> **Exercise instructions**:
Below this sentence is a listing; return exactly its lines from the one with "Import ListNotations." to the one with "(at level 61, m", both kept, and nothing more.

╔══

(** * SeqQuests: the maximum spanning tree builder and the local aligner

    A shallow embedding of [c_src/tree_builder.cpp] (class
    [MaxSpanningTree] with its post-processing, [scan_for_max_node_id]
    and the input loop of [main]) and of [c_src/sw_align_core.cpp]
    ([align_local_core]), with the properties of the design document
    and further properties of the code proved over it.

    Conventions of the embedding.
    - A C++ [int] or [long long] is a [Z].  The three increments of the
      class ([search_id++], [links_processed++], ...) are undefined on
      overflow in C++; here they return the fault [IntOverflow].
    - A [std::vector<int>] is a [list Z].  [operator[]] outside the
      vector is undefined in C++; here it returns the fault
      [OutOfBounds].
    - [while (true)] of [find_meeting_point] is a loop on a fuel
      argument; running out of fuel is the fault [OutOfFuel] and stands
      for divergence.  The theorems show that the fault never occurs on
      the states a builder can reach.
    - A C [float] is an IEEE-754 binary32 number: [spec_float] with
      precision 24 and maximal exponent 128, rounding to nearest even,
      every operation rounded to binary32.
    - [std::sort] is a parameter of the post-processing functions.
      The theorems about them hold for every sorting function that
      keeps the promise of the C++ standard; what happens to elements
      that compare equal is shown on the [std::sort] of libstdc++,
      embedded from the headers of GCC 12.
    - In the driver a [std::string] is a [String.string]; the
      sequences of the aligner are lists of character codes.  What the
      driver prints on the console and the JSON writer are not
      modelled. *)

From Stdlib Require Import ZArith List Lia Bool Permutation Sorted Arith FinFun.
From Stdlib Require Import SpecFloat.
From Stdlib Require String Ascii.
Import ListNotations.
Import String.StringSyntax Ascii.AsciiSyntax.
Open Scope Z_scope.
Delimit Scope string_scope with string.
Delimit Scope char_scope with char.

(** ** Faults and the error monad *)

Inductive fault : Type :=
| OutOfBounds
| IntOverflow
| BadAlloc
| OutOfFuel.

Inductive res (A : Type) : Type :=
| Ok (a : A)
| Err (e : fault).

Arguments Ok {A} a.
Arguments Err {A} e.

Definition bind {A B : Type} (m : res A) (k : A -> res B) : res B :=
  match m with
  | Ok a => k a
  | Err e => Err e
  end.

Notation "x <- m ;; k" := (bind m (fun x => k))
  (at level 61, m at next level, right associativity).

(** ** Machine integers *)

Definition INT_MAX : Z := 2147483647.
Definition INT_MIN : Z := -2147483648.
Definition LLONG_MAX : Z := 9223372036854775807.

╚══

> **Answer box**:
Import ListNotations.
Import String.StringSyntax Ascii.AsciiSyntax.
Open Scope Z_scope.
Delimit Scope string_scope with string.
Delimit Scope char_scope with char.

(** ** Faults and the error monad *)

Inductive fault : Type :=
| OutOfBounds
| IntOverflow
| BadAlloc
| OutOfFuel.

Inductive res (A : Type) : Type :=
| Ok (a : A)
| Err (e : fault).

Arguments Ok {A} a.
Arguments Err {A} e.

Definition bind {A B : Type} (m : res A) (k : A -> res B) : res B :=
  match m with
  | Ok a => k a
  | Err e => Err e
  end.

Notation "x <- m ;; k" := (bind m (fun x => k))
  (at level 61, m at next level, right associativity).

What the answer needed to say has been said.